■ Work to be completed: Look for the string "records" in the listing below and copy every line in which it appears.
*** Dataset content Section Begins ***
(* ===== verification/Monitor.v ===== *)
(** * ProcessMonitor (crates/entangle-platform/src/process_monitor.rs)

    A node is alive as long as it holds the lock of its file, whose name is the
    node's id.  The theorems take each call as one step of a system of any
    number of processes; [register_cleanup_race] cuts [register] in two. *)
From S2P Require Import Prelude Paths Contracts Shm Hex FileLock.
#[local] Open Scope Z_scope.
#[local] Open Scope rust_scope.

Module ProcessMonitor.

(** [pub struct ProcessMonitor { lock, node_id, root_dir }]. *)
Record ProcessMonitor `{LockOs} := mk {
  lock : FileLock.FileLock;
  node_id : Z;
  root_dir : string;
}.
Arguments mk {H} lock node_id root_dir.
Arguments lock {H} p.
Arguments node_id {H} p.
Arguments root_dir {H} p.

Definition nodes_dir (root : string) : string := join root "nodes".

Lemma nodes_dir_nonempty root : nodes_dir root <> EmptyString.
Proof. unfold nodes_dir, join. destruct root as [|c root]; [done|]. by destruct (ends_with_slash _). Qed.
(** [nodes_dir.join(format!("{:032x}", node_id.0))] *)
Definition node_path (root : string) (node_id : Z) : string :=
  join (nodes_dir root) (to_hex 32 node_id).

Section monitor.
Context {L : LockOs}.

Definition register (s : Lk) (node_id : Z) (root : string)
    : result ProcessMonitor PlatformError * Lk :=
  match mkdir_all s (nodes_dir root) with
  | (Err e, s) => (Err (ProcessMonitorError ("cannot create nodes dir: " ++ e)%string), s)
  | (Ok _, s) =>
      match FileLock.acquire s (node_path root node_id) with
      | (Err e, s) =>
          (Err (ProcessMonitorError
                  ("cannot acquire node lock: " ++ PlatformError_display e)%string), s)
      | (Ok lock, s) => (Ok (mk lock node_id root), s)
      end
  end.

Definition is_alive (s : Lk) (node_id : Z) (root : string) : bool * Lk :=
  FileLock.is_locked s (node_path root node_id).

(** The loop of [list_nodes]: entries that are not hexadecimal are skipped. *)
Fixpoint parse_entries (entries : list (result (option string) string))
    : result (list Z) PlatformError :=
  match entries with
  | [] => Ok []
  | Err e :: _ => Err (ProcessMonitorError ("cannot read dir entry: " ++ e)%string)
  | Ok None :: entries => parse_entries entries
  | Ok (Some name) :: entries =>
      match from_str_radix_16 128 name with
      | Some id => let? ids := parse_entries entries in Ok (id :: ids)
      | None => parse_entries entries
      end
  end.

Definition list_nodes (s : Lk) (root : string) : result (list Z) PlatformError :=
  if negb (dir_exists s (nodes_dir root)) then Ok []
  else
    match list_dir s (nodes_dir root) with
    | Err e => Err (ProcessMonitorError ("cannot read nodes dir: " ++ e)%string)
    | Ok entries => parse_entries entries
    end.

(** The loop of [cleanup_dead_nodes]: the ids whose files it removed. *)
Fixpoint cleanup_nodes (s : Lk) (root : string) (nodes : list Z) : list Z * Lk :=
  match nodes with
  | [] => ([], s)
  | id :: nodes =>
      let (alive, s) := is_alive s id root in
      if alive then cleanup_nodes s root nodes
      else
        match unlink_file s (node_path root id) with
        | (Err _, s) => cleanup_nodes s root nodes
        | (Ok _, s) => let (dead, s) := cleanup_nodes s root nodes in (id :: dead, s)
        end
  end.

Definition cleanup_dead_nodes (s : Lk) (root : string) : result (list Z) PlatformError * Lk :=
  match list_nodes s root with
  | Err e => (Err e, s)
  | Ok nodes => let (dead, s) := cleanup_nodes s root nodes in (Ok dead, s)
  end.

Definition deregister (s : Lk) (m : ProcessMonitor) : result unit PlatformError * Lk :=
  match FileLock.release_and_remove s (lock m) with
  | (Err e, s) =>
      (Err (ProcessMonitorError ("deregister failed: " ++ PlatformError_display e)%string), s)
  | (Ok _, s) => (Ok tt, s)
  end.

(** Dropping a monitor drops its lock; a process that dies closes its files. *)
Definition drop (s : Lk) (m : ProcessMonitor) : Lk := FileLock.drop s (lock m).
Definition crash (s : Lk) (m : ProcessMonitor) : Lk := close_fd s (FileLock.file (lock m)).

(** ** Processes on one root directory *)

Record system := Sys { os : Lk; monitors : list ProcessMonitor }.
*** Dataset content Section Ends ***
*** Dataset content Section Begins ***
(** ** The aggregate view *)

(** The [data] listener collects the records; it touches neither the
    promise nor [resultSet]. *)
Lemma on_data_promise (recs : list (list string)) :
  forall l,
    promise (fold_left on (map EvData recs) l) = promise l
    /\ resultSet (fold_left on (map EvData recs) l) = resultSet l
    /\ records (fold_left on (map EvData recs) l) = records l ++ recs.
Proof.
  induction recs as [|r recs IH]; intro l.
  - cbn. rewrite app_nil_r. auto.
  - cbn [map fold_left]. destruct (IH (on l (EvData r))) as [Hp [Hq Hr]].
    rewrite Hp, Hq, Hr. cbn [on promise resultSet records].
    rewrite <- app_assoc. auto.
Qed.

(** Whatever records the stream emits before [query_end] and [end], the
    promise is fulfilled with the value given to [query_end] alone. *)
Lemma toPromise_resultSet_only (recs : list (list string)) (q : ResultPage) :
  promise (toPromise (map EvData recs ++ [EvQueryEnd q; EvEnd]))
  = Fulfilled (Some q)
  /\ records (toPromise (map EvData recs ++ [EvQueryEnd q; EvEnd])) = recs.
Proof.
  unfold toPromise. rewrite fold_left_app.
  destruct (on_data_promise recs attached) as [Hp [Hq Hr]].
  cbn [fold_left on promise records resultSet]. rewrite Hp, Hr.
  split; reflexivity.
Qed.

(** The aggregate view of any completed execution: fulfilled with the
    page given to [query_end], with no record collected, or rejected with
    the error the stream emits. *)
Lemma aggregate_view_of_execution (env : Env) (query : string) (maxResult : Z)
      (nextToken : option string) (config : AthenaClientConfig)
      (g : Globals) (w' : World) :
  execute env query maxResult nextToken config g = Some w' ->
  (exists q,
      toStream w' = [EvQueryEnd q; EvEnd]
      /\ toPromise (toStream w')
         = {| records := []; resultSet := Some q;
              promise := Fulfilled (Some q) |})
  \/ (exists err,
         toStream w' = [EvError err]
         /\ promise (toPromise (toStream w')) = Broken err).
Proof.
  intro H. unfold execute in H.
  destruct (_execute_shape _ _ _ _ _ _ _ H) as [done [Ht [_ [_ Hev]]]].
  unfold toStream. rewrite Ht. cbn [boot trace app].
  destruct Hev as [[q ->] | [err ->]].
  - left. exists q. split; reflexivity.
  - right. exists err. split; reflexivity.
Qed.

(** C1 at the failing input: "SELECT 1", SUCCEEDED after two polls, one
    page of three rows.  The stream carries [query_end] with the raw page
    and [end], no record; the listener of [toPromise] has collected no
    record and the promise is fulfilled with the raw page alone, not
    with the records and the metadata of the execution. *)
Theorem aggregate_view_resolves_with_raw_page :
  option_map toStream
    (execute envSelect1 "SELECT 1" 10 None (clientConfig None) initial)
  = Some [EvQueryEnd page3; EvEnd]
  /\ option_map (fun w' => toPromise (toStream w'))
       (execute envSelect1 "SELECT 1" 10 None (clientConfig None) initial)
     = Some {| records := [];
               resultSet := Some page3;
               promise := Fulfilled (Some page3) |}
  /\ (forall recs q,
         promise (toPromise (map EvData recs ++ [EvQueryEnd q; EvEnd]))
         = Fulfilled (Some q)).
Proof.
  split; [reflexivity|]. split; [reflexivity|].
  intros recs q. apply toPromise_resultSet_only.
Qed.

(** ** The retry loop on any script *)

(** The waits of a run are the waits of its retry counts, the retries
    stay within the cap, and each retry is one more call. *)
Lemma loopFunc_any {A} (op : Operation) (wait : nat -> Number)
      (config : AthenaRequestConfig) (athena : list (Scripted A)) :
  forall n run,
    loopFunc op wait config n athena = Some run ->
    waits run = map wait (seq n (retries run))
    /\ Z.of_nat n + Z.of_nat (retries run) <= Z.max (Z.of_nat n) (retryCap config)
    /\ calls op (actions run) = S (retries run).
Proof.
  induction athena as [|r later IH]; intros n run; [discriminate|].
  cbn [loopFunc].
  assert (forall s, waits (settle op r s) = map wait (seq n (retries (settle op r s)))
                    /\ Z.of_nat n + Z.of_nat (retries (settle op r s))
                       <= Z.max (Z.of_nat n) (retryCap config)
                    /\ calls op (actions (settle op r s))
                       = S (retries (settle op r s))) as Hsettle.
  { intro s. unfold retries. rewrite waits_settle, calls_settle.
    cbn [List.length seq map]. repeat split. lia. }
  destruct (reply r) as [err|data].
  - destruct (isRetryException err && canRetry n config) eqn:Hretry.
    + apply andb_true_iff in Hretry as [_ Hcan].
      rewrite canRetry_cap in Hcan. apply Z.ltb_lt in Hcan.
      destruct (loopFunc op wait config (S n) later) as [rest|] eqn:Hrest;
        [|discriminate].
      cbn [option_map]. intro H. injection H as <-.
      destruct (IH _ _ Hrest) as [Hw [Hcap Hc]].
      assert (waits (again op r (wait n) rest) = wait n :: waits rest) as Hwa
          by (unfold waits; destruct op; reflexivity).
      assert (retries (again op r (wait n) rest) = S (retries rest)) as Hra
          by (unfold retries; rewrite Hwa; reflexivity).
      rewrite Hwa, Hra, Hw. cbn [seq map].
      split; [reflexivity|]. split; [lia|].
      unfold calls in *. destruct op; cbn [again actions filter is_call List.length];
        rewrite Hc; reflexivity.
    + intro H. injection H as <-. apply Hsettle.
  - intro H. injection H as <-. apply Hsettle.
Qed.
*** Dataset content Section Ends ***
■ Result below:
(** The [data] listener collects the records; it touches neither the
    /\ records (fold_left on (map EvData recs) l) = records l ++ recs.
    rewrite Hp, Hq, Hr. cbn [on promise resultSet records].
(** Whatever records the stream emits before [query_end] and [end], the
  /\ records (toPromise (map EvData recs ++ [EvQueryEnd q; EvEnd])) = recs.
  cbn [fold_left on promise records resultSet]. rewrite Hp, Hr.
         = {| records := []; resultSet := Some q;
    with the records and the metadata of the execution. *)
     = Some {| records := [];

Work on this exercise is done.